WP REST API: Version 2.0 Beta 1. Boomshakalaka.
Information disclosure security vulnerability debrief. The run-down on what was fixed in WP-API last Thursday. Seven hours of adrenaline.
WP-API Lovers, it’s been too long… With v1.2 out the door, Ryan wrote an update detailing what we’ve been working on for the last 6+ months.
Use JSON Schema to define schemas for our Controllers. If you care about the future of WP-API, and APIs generally, you should digest this PR thoroughly. Opinions welcome.
This past week, I got to do my first client project using WP-API. The scope of the project is to create custom endpoints for a WordPress-based web application. The endpoints will eventually be used to power iOS and Android apps.
I thought I’d use the opportunity to gauge usability of using it in a project. My feedback is from the perspective of a developer needing to create custom endpoints for WordPress — I haven’t written any client-facing code yet.
These notes are roughly edited. Mostly I just want to get them up before WCSF.
What I like
WP-API has a comfortable implementation of using WP_Error for returning error responses in my endpoint callbacks. Being able to specify the HTTP status code is a great touch.

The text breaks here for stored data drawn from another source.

(* ===== verification/DownloadManager.v ===== *)
(** The download manager: omaha/goopdate/download_manager.cc.

    Downloading an application fetches each of its packages that is not cached
    from the first server that delivers it, verifies it on its way into the
    cache, and reports the outcome to the application. *)

From S2P Require Import Prelude Hresult CStrings Protocol Policy Package AppModel UpdateResponse AppFsm.
From S2P Require Import Paths Sha256 Files PackageCache.

(** The network, the configuration and the other services the manager calls.
    [net_DownloadFile n url] is the outcome of the n-th download: an error or the
    bytes received; [net_metrics n] what it measured.  A failed call returns a
    failure code. *)
Class Network := {
  net_CreateNetworkRequest : nat -> HRESULT;
  net_DownloadFile : nat -> CString -> HRESULT + list Z;
  net_metrics : nat -> list DownloadMetrics;
  UrlCombine : CString -> CString -> HRESULT + CString;
  CoCreateGuid : nat -> HRESULT + GUID;
  cm_CanUseNetwork : bool -> bool;
  cm_GetTempDownloadDir : CString;
  cm_ShouldVerifyPayloadAuthenticodeSignature : bool;
  VerifyGoogleAuthenticodeSignature : CString -> HRESULT;
  net_DownloadFile_failed : forall n url hr, net_DownloadFile n url = inl hr -> FAILED hr = true;
  UrlCombine_failed : forall base name hr, UrlCombine base name = inl hr -> FAILED hr = true;
  CoCreateGuid_failed : forall n hr, CoCreateGuid n = inl hr -> FAILED hr = true
}.

(** The manager: its cache and the applications being downloaded, with the
    application at hand, the files and the number of network calls. *)
Record DmSt := mkDmSt {
  ds_app : AppSt;
  ds_fs : FS;
  ds_calls : nat;
  ds_download_state : list GUID
}.

Abbreviation DmM := (St DmSt).

Definition with_app {A} (m : AppM A) : DmM A :=
  fun s => let '(a, s') := m (ds_app s) in (a, mkDmSt s' (ds_fs s) (ds_calls s) (ds_download_state s)).
Definition with_fs {A} (m : FsM A) : DmM A :=
  fun s => let '(a, fs') := m (ds_fs s) in (a, mkDmSt (ds_app s) fs' (ds_calls s) (ds_download_state s)).
Definition net_call : DmM nat :=
  fun s => (ds_calls s, mkDmSt (ds_app s) (ds_fs s) (S (ds_calls s)) (ds_download_state s)).
Definition dm_app : DmM App := gets (fun s => st_app (ds_app s)).
Definition set_download_state (l : list GUID) : DmM unit :=
  modify (fun s => mkDmSt (ds_app s) (ds_fs s) (ds_calls s) l).
Definition set_error_extra_code1 (extra_code : Z) : DmM unit :=
  modify (fun s =>
    let w := st_world (ds_app s) in
    mkDmSt (mkAppSt (mkWorld (w_trace w) (w_tick w) extra_code (w_machine w)) (st_app (ds_app s)))
      (ds_fs s) (ds_calls s) (ds_download_state s)).
Definition error_extra_code1 : DmM Z := gets (fun s => w_error_extra_code1 (st_world (ds_app s))).

Section Manager.
Context `{Env, GroupPolicy, GuidOps, Win32, Network} (ctx : BundleCtx) (pc : PackageCache).

(** [length] is the file's; [GetLength] fails on the value that marks an
    error. *)
Definition ValidateSize (length expected_size : Z) : HRESULT :=
  let file_size := u32 length in
  if file_size =? 0xFFFFFFFF then E_FAIL
  else if file_size =? 0 then GOOPDATEDOWNLOAD_E_FILE_SIZE_ZERO
  else if file_size <? expected_size then GOOPDATEDOWNLOAD_E_FILE_SIZE_SMALLER
  else if expected_size <? file_size then GOOPDATEDOWNLOAD_E_FILE_SIZE_LARGER
  else S_OK.

Definition AddDownloadMetricsPingEvents (download_metrics : list DownloadMetrics) : AppM unit :=
  for_each (fun m =>
    a ← get_app;
    let result := if dm_error m =? 0 then EVENT_RESULT_SUCCESS else EVENT_RESULT_ERROR in
    App_AddPingEvent (PingEventDownloadMetrics (is_update a) result m)) download_metrics.

Definition GetMessageForError (ec : ErrorContext) (language : CString) : CString :=
  let code := error_code ec in
  if (code =? SIGS_E_INVALID_SIGNATURE) || (code =? GOOPDATEDOWNLOAD_E_FILE_SIZE_ZERO)
     || (code =? GOOPDATEDOWNLOAD_E_FILE_SIZE_SMALLER) || (code =? GOOPDATEDOWNLOAD_E_FILE_SIZE_LARGER)
     || (code =? GOOPDATEDOWNLOAD_E_AUTHENTICODE_VERIFICATION_FAILED)
  then LoadString language IDS_DOWNLOAD_HASH_MISMATCH
  else if code =? GOOPDATEDOWNLOAD_E_CACHING_FAILED
  then FormatMessage language IDS_CACHING_ERROR [itostr (extra_code1 ec)]
  else
    let '(known, message) := FormatMessageForNetworkError code language in
    if known then message else LoadString language IDS_DOWNLOAD_ERROR.

Definition package_key (a : App) (package : Package) : Key :=
  PackageCache_Key (GuidToString (app_guid a)) (version (App_working_version a)) (filename package).

(** ** Signatures of executables *)

Definition kAuthenticodeVerifiableExtensions : list CString := [
  _T "exe"; _T "msi"; _T "dll"; _T "sys"; _T "cab"; _T "ocx"; _T "xpi"; _T "xap"; _T "cat"; _T "jar"; _T "ps1";
  _T "psm1"; _T "psd1"; _T "ps1xml"; _T "psc1"; _T "acm "; _T "ax"; _T "cpl"; _T "drv"; _T "efi"; _T "mui"; _T "scr";
  _T "sys"; _T "tsp"].

Definition EnsureSignatureIsValid (file_path : CString) : HRESULT :=
  match PathFindExtension file_path [] with
  | [] => S_OK
  | _ :: ext =>
      if existsb (fun e => EqualNoCase e ext) kAuthenticodeVerifiableExtensions
      then VerifyGoogleAuthenticodeSignature file_path
      else S_OK
  end.

(** ** One package *)

Definition CachePackage (package : Package) (source_file : list Z) (source_file_path : CString) : DmM HRESULT :=
  a ← dm_app;
  if cm_ShouldVerifyPayloadAuthenticodeSignature && FAILED (EnsureSignatureIsValid source_file_path)
  then mret GOOPDATEDOWNLOAD_E_AUTHENTICODE_VERIFICATION_FAILED
  else
    hr ← with_fs (Put pc (package_key a package) source_file (expected_hash package));
    if negb (hr =? SIGS_E_INVALID_SIGNATURE) then
      if FAILED hr then set_error_extra_code1 hr;; mret GOOPDATEDOWNLOAD_E_CACHING_FAILED
      else mret hr
    else
      let size_hr := ValidateSize (Z.of_nat (length source_file)) (expected_size package) in
      mret (if FAILED size_hr then size_hr else hr).

(** The received bytes are written to [filename], which is then opened. *)
Definition DoDownloadPackageFromUrl (url filename : CString) (package : Package) : DmM (HRESULT * list DownloadMetrics) :=
  n ← net_call;
  match net_DownloadFile n url with
  | inl hr => mret (hr, net_metrics n)
  | inr content =>
      with_fs (modify (set_file filename (mkFileData content (w32_filetime n))));;
      open_hr ← with_fs (win32 mret (fun _ => mret S_OK));
      if FAILED open_hr then mret (open_hr, net_metrics n)
      else hr ← CachePackage package content filename; mret (hr, net_metrics n)
  end.

(** The loop over the servers; [hr] is the result so far. *)
Fixpoint try_urls (urls : list CString) (i : Z) (unique_filename : CString) (package : Package) (hr : HRESULT) :
    DmM HRESULT :=
  match urls with
  | [] => mret hr
  | base :: urls' =>
      match UrlCombine base (filename package) with
      | inl hr => try_urls urls' (i + 1) unique_filename package hr
      | inr url =>
          '(hr, metrics) ← DoDownloadPackageFromUrl url unique_filename package;
          with_app (AddDownloadMetricsPingEvents metrics);;
          if SUCCEEDED hr then with_app (App_set_source_url_index i);; mret hr
          else try_urls urls' (i + 1) unique_filename package hr
      end
  end.

Definition BuildUniqueFileName (name : CString) : DmM (HRESULT + CString) :=
  n ← net_call;
  match CoCreateGuid n with
  | inl hr => mret (inl hr)
  | inr guid =>
      if IsEmpty cm_GetTempDownloadDir then mret (inl E_UNEXPECTED)
      else
        let unique := ConcatenatePath cm_GetTempDownloadDir (GuidToString guid ++ _T "-" ++ name) in
        mret (if IsEmpty unique then inl GOOPDATEDOWNLOAD_E_UNIQUE_FILE_PATH_EMPTY else inr unique)
  end.

(** [DoDownloadPackage] when the package is not cached. *)
Definition download_uncached (package : Package) : DmM HRESULT :=
  a ← dm_app;
  if negb (App_is_eula_accepted a) then mret GOOPDATE_E_APP_UPDATE_DISABLED_EULA_NOT_ACCEPTED
  else if negb (cm_CanUseNetwork (bc_is_machine ctx)) then mret GOOPDATE_E_CANNOT_USE_NETWORK
  else
    r ← BuildUniqueFileName (filename package);
    match r with
    | inl hr => mret hr
    | inr unique_filename =>
        with_app (App_SetCurrentTimeAs TIME_DOWNLOAD_START);;
        hr ← try_urls (download_base_urls (App_working_version a)) 0 unique_filename package E_FAIL;
        with_fs (DeleteBeforeOrAfterReboot unique_filename);;
        with_app (App_SetCurrentTimeAs TIME_DOWNLOAD_COMPLETE);;
        if FAILED hr then mret hr
        else with_app (App_UpdateNumBytesDownloaded (expected_size package));; mret S_OK
    end.

Definition DoDownloadPackage (package : Package) : DmM HRESULT :=
  a ← dm_app;
  if IsEmpty (GuidToString (app_guid a)) || IsEmpty (filename package) then mret E_INVALIDARG
  else
    is_cached ← (with_fs (IsCached pc (package_key a package) (expected_hash package)) : DmM bool);
    if (is_cached : bool) then mret S_OK else download_uncached package.

(** ** An application *)

Definition CreateStateForApp (guid : GUID) : DmM HRESULT :=
  n ← net_call;
  let hr := net_CreateNetworkRequest n in
  if FAILED hr then mret hr
  else
    l ← gets ds_download_state;
    set_download_state (l ++ [guid]);;
    mret S_OK.

(** Removes the first state of the application. *)
Fixpoint remove_state (guid : GUID) (l : list GUID) : option (list GUID) :=
  match l with
  | [] => None
  | g :: l' => if g =? guid then Some l' else (fun r => g :: r) <$> remove_state guid l'
  end.

Definition DeleteStateForApp (guid : GUID) : DmM HRESULT :=
  l ← gets ds_download_state;
  match remove_state guid l with
  | Some l' => set_download_state l';; mret S_OK
  | None => mret E_UNEXPECTED
  end.

(** The loop over the packages stops at the first failure. *)
Fixpoint download_packages (l : list Package) : DmM HRESULT :=
  match l with
  | [] => mret S_OK
  | package :: l' =>
      hr ← DoDownloadPackage package;
      if FAILED hr then mret hr else download_packages l'
  end.

Definition DownloadApp : DmM HRESULT :=
  a ← dm_app;
  let app_packages := packages (App_working_version a) in
  hr ← CreateStateForApp (app_guid a);
  if FAILED hr then mret hr
  else
    with_app (App_Downloading ctx);;
    hr ← download_packages app_packages;
    code1 ← error_extra_code1;
    (if SUCCEEDED hr then with_app (App_DownloadComplete ctx);; with_app (App_MarkReadyToInstall ctx)
     else
       let ec := mkErrorContext hr code1 in
       with_app (App_Error ctx ec (GetMessageForError ec (bc_display_language ctx))));;
    DeleteStateForApp (app_guid a);;
    mret hr.

Definition IsBusy (s : DmSt) : bool := match ds_download_state s with [] => false | _ => true end.

(** [GetPackage] copies a package out of the cache into a directory. *)
Definition GetPackage (package : Package) (dir : CString) : DmM HRESULT :=
  a ← dm_app;
  hr ← with_fs (Get pc (package_key a package) (ConcatenatePath dir (filename package)) (expected_hash package));
  mret (if FAILED hr then hr else S_OK).

Definition IsPackageAvailable (package : Package) : DmM bool :=
  a ← dm_app;
  with_fs (IsCached pc (package_key a package) (expected_hash package)).

End Manager.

Extending WP-API’s core classes is really nice for DRY. They should be designed to be extended — I’d suggest they’ll be more commonly extended than used standalone.

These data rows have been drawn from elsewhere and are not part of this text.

Lemma download_packages_store l : forall s,
  packages_apart (st_app (ds_app s)) l ->
  SUCCEEDED (eval (download_packages ctx pc l) s) = true ->
  Forall (fun p => stored (st_app (ds_app s)) p (ds_fs (exec (download_packages ctx pc l) s))) l.
Proof.
  induction l as [|p l IH]; intros s Hl; cbn [download_packages]; [by constructor|].
  apply packages_apart_tail in Hl as (Hp & Hl & Hother). rewrite exec_bind, eval_bind.
  pose proof (DoDownloadPackage_stores p s Hp) as Hst. pose proof (kept_DoDownloadPackage p s) as Hk.
  set (hr := eval (DoDownloadPackage ctx pc p) s) in *. set (s1 := exec (DoDownloadPackage ctx pc p) s) in *.
  destruct (FAILED hr) eqn:Ef; [by rewrite eval_ret, SUCCEEDED_not_FAILED, Ef|]. intros Hok. constructor.
  - apply (stored_other _ _ s1); [|apply Hst; by rewrite SUCCEEDED_not_FAILED, Ef].
    intros path Hb. apply file_download_packages; [by apply Hp|]. eapply Forall_impl; [exact (Hother path Hb)|].
    intros q. by apply elsewhere_kept.
  - eapply Forall_impl; [apply (IH s1); [by apply (packages_apart_kept (ds_app s))|exact Hok]|].
    intros q. cbn. apply (stored_kept _ _ _ _ Hk).
Qed.

(** ** An application *)

(** [Downloading] changes the state of the application, not what it installs. *)
Lemma Downloading_version s :
  let a' := st_app (exec (App_Downloading ctx) s) in
  app_guid a' = app_guid (st_app s) /\ next_version a' = next_version (st_app s).
Proof.
  cbv zeta. unfold App_Downloading, AppStateWaitingToDownload_Downloading. rewrite with_state_exec.
  destruct (app_state (st_app s)); unfold HandleInvalidStateTransition, AppState_Error, App_SetError;
    rewrite ?exec_bind, ?exec_modify_app, ChangeState_app; done.
Qed.

(** What [DownloadApp] does after the state of the download is created. *)
Definition report_download (hr : HRESULT) : DmM unit :=
  code1 ← error_extra_code1;
  if SUCCEEDED hr then with_app (App_DownloadComplete ctx);; with_app (App_MarkReadyToInstall ctx)
  else
    let ec := mkErrorContext hr code1 in
    with_app (App_Error ctx ec (GetMessageForError ec (bc_display_language ctx))).

Lemma report_download_kept hr s :
  ds_fs (exec (report_download hr) s) = ds_fs s /\ ds_download_state (exec (report_download hr) s) = ds_download_state s.
Proof.
  unfold report_download. rewrite exec_bind. change (exec error_extra_code1 s) with s.
  destruct (SUCCEEDED hr); [rewrite exec_bind|cbv zeta]; rewrite !with_app_exec; done.
Qed.

Lemma CreateStateForApp_cases guid s :
  let hr := net_CreateNetworkRequest (ds_calls s) in
  CreateStateForApp guid s =
    (if FAILED hr then (hr, mkDmSt (ds_app s) (ds_fs s) (S (ds_calls s)) (ds_download_state s))
     else (S_OK, mkDmSt (ds_app s) (ds_fs s) (S (ds_calls s)) (ds_download_state s ++ [guid]))).
Proof.
  cbv zeta. unfold CreateStateForApp, net_call, mbind, St_bind. by destruct (FAILED _).
Qed.

(** The states of a call that creates the state of the download: after the
    creation, after [Downloading], after the packages and after the report. *)
Lemma DownloadApp_phases s :
  let a := st_app (ds_app s) in
  if FAILED (net_CreateNetworkRequest (ds_calls s)) then
    eval (DownloadApp ctx pc) s = net_CreateNetworkRequest (ds_calls s)
    /\ exec (DownloadApp ctx pc) s = mkDmSt (ds_app s) (ds_fs s) (S (ds_calls s)) (ds_download_state s)
  else
    let s1 := mkDmSt (ds_app s) (ds_fs s) (S (ds_calls s)) (ds_download_state s ++ [app_guid a]) in
    let s2 := exec (with_app (App_Downloading ctx)) s1 in
    let hr := eval (download_packages ctx pc (packages (App_working_version a))) s2 in
    let s3 := exec (download_packages ctx pc (packages (App_working_version a))) s2 in
    eval (DownloadApp ctx pc) s = hr
    /\ exec (DownloadApp ctx pc) s = exec (DeleteStateForApp (app_guid a)) (exec (report_download hr) s3).
Proof.
  cbv zeta. unfold DownloadApp. rewrite exec_bind, eval_bind. change (eval dm_app s) with (st_app (ds_app s)).
  change (exec dm_app s) with s. cbv zeta. rewrite exec_bind, eval_bind.
  pose proof (CreateStateForApp_cases (app_guid (st_app (ds_app s))) s) as Hc. cbv zeta in Hc.
  destruct (FAILED (net_CreateNetworkRequest (ds_calls s))) eqn:Ef.
  - rewrite (f_equal fst Hc : eval _ s = _), (f_equal snd Hc : exec _ s = _). cbn [fst snd]. by rewrite Ef.
  - rewrite (f_equal fst Hc : eval _ s = _), (f_equal snd Hc : exec _ s = _). cbn [fst snd].
    change (FAILED S_OK) with false. cbv iota. rewrite exec_bind, eval_bind, exec_bind, eval_bind.
    split; [by rewrite !eval_bind|]. unfold report_download. by rewrite !exec_bind.
Qed.

Lemma DeleteStateForApp_last guid l s :
  ds_download_state s = l ++ [guid] -> guid ∉ l ->
  exec (DeleteStateForApp guid) s = mkDmSt (ds_app s) (ds_fs s) (ds_calls s) l.
Proof.
  intros Hl Hnew. unfold DeleteStateForApp. rewrite exec_bind.
  change (eval (gets ds_download_state) s) with (ds_download_state s). rewrite Hl.
  assert (remove_state guid (l ++ [guid]) = Some l) as ->; [|done].
  clear Hl. induction l as [|g l IH]; cbn [remove_state app]; [by rewrite Z.eqb_refl|].
  apply not_elem_of_cons in Hnew as [Hne Hnew]. rewrite (proj2 (Z.eqb_neq g guid)) by congruence.
  by rewrite IH.
Qed.

Lemma DeleteStateForApp_fs guid s :
  ds_fs (exec (DeleteStateForApp guid) s) = ds_fs s /\ ds_app (exec (DeleteStateForApp guid) s) = ds_app s.
Proof.
  unfold DeleteStateForApp. rewrite exec_bind. by destruct (remove_state _ _).
Qed.

Lemma report_download_app hr s :
  app_state (st_app (ds_app s)) = AppStateDownloading ->
  let a' := st_app (ds_app (exec (report_download hr) s)) in
  if SUCCEEDED hr then app_state a' = AppStateReadyToInstall
  else app_state a' = AppStateError /\ App_error_code a' = hr.
Proof.
  intros Hst. cbv zeta. unfold report_download. rewrite exec_bind. change (exec error_extra_code1 s) with s.
  destruct (SUCCEEDED hr); [rewrite exec_bind|cbv zeta]; rewrite !with_app_exec; cbn [ds_app].
  - unfold App_DownloadComplete. rewrite with_state_exec, Hst. unfold AppStateDownloading_DownloadComplete.
    set (s1 := exec (ChangeState _ _) _). assert (app_state (st_app s1) = AppStateDownloadComplete) as Hs1
      by (unfold s1; by rewrite ChangeState_app).
    unfold App_MarkReadyToInstall. rewrite with_state_exec, Hs1. unfold AppStateDownloadComplete_MarkReadyToInstall.
    by rewrite ChangeState_app.
  - unfold App_Error. rewrite with_state_exec, Hst. cbn [state_Error].
    apply (AppState_Error_app ctx (mkErrorContext hr (eval error_extra_code1 s))).
Qed.

(** What happens to the application. *)
Lemma DownloadApp_app s :
  app_state (st_app (ds_app s)) = AppStateWaitingToDownload ->
  let hr := eval (DownloadApp ctx pc) s in
  let s' := exec (DownloadApp ctx pc) s in
  if FAILED (net_CreateNetworkRequest (ds_calls s))
  then hr = net_CreateNetworkRequest (ds_calls s) /\ ds_app s' = ds_app s /\ ds_fs s' = ds_fs s
  else if SUCCEEDED hr then app_state (st_app (ds_app s')) = AppStateReadyToInstall
  else app_state (st_app (ds_app s')) = AppStateError /\ App_error_code (st_app (ds_app s')) = hr.
Proof.
  intros Hst. cbv zeta. pose proof (DownloadApp_phases s) as Hp. cbv zeta in Hp.
  destruct (FAILED (net_CreateNetworkRequest (ds_calls s))); [by destruct Hp as [-> ->]|].
  set (s1 := mkDmSt _ _ _ _) in Hp. set (s2 := exec (with_app (App_Downloading ctx)) s1) in Hp.
  destruct Hp as [Hev Hex]. rewrite Hev, Hex. clear Hev Hex.
  set (l := packages _). set (hr := eval (download_packages ctx pc l) s2). set (s3 := exec (download_packages ctx pc l) s2).
  assert (app_state (st_app (ds_app s2)) = AppStateDownloading) as Hs2.
  { unfold s2. rewrite with_app_exec. cbn [ds_app]. unfold App_Downloading.
    rewrite with_state_exec. cbn [s1 ds_app]. rewrite Hst. unfold AppStateWaitingToDownload_Downloading.
    by rewrite ChangeState_app. }
  assert (app_state (st_app (ds_app s3)) = AppStateDownloading) as Hs3.
  { destruct (kept_download_packages l s2) as (_ & Hk & _). unfold s3. by rewrite Hk. }
  pose proof (report_download_app hr s3 Hs3) as Hr. cbv zeta in Hr.
  by rewrite (proj2 (DeleteStateForApp_fs (app_guid (st_app (ds_app s))) _)).
Qed.

(** The manager forgets the application. *)
Lemma DownloadApp_state s :
  app_guid (st_app (ds_app s)) ∉ ds_download_state s ->
  ds_download_state (exec (DownloadApp ctx pc) s) = ds_download_state s.
Proof.
  intros Hnew. pose proof (DownloadApp_phases s) as Hp. cbv zeta in Hp.
  destruct (FAILED (net_CreateNetworkRequest (ds_calls s))); [by destruct Hp as [_ ->]|].
  set (s1 := mkDmSt _ _ _ _) in Hp. set (s2 := exec (with_app (App_Downloading ctx)) s1) in Hp.
  destruct Hp as [_ Hex]. rewrite Hex. clear Hex.
  set (l := packages _). set (hr := eval (download_packages ctx pc l) s2). set (s3 := exec (download_packages ctx pc l) s2).
  assert (ds_download_state s3 = ds_download_state s ++ [app_guid (st_app (ds_app s))]) as Hd3.
  { unfold s3. rewrite (states_download_packages l s2). unfold s2. by rewrite with_app_exec. }
  destruct (report_download_kept hr s3) as [_ Hd]. rewrite Hd3 in Hd.
  by rewrite (DeleteStateForApp_last _ _ _ Hd Hnew).
Qed.

(** C13. The outcome of downloading an application that waits for it is what the
    manager reports: if the network request cannot be created nothing happens
    to the application, which stays waiting; otherwise it is ready to install
    when the call succeeds and fails with the code of the call when it does not.
    The manager keeps no state of the application in any case. *)
Theorem DownloadApp_outcome s :
  app_state (st_app (ds_app s)) = AppStateWaitingToDownload ->
  app_guid (st_app (ds_app s)) ∉ ds_download_state s ->
  let hr := eval (DownloadApp ctx pc) s in
  let s' := exec (DownloadApp ctx pc) s in
  ds_download_state s' = ds_download_state s
  /\ if FAILED (net_CreateNetworkRequest (ds_calls s))
     then hr = net_CreateNetworkRequest (ds_calls s) /\ ds_app s' = ds_app s /\ ds_fs s' = ds_fs s
     else if SUCCEEDED hr then app_state (st_app (ds_app s')) = AppStateReadyToInstall
     else app_state (st_app (ds_app s')) = AppStateError /\ App_error_code (st_app (ds_app s')) = hr.
Proof. intros Hst Hnew. split; [by apply DownloadApp_state|by apply DownloadApp_app]. Qed.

For instance, I was able to get a lot of mileage out of extending
WP_JSON_CustomPostType and customizing the response values for
prepare_post(). However, I basically reset the original array (because the project has different data models), so it would be cool if there was some reusability there.
Also, I was able to easily add an authentication check for get_posts(). But, I wasn’t able bypass delete_post()’s capability check, so I needed to create my own.
Context argument is proving to be easily reusable. I invented my own context that seemed to fit in the paradigm.
Route registry is pretty much copy and paste == it works. I love the style of route definition too:
What can be improved
Using bitmask operators to map HTTP methods to callback isn’t terribly intuitive, although it’s easy enough to get going by copy and paste. I’ve never liked that part of the Rewrite API, and don’t think we should repeat it.
It would be nice to be able to modify the “data” field associated with a WP_Error entry. I’ve set up my models to return WP_Errors, but then I need to recreate that error in my controller to include the status code.
Because we have a variety of content models that are often mixed and mashed (e.g. a Post displayed with Author, Terms, and “Featured Image” Attachment), we should do embedded media really well. I think this is lacking in WP-API right now — you basically need to reinvent the wheel on each endpoint.
I’ve spent way too much time writing code to define and validate supplied arguments. I know this is something I like and Ryan hates, but it would be cool if we could nail field definition and validation for endpoints. This is something we did with H-API. It seems like we’re part of the way there by using Reflection for argument definition in our endpoint callbacks. Easy type validation is just the next step — maybe it could be introduced as an optional library.
On that note too, using Reflection against the defined method arguments to decide which request arguments are passed is too magical. It’s new to PHP and will be completely baffling to Joe Shmo WordPress developer.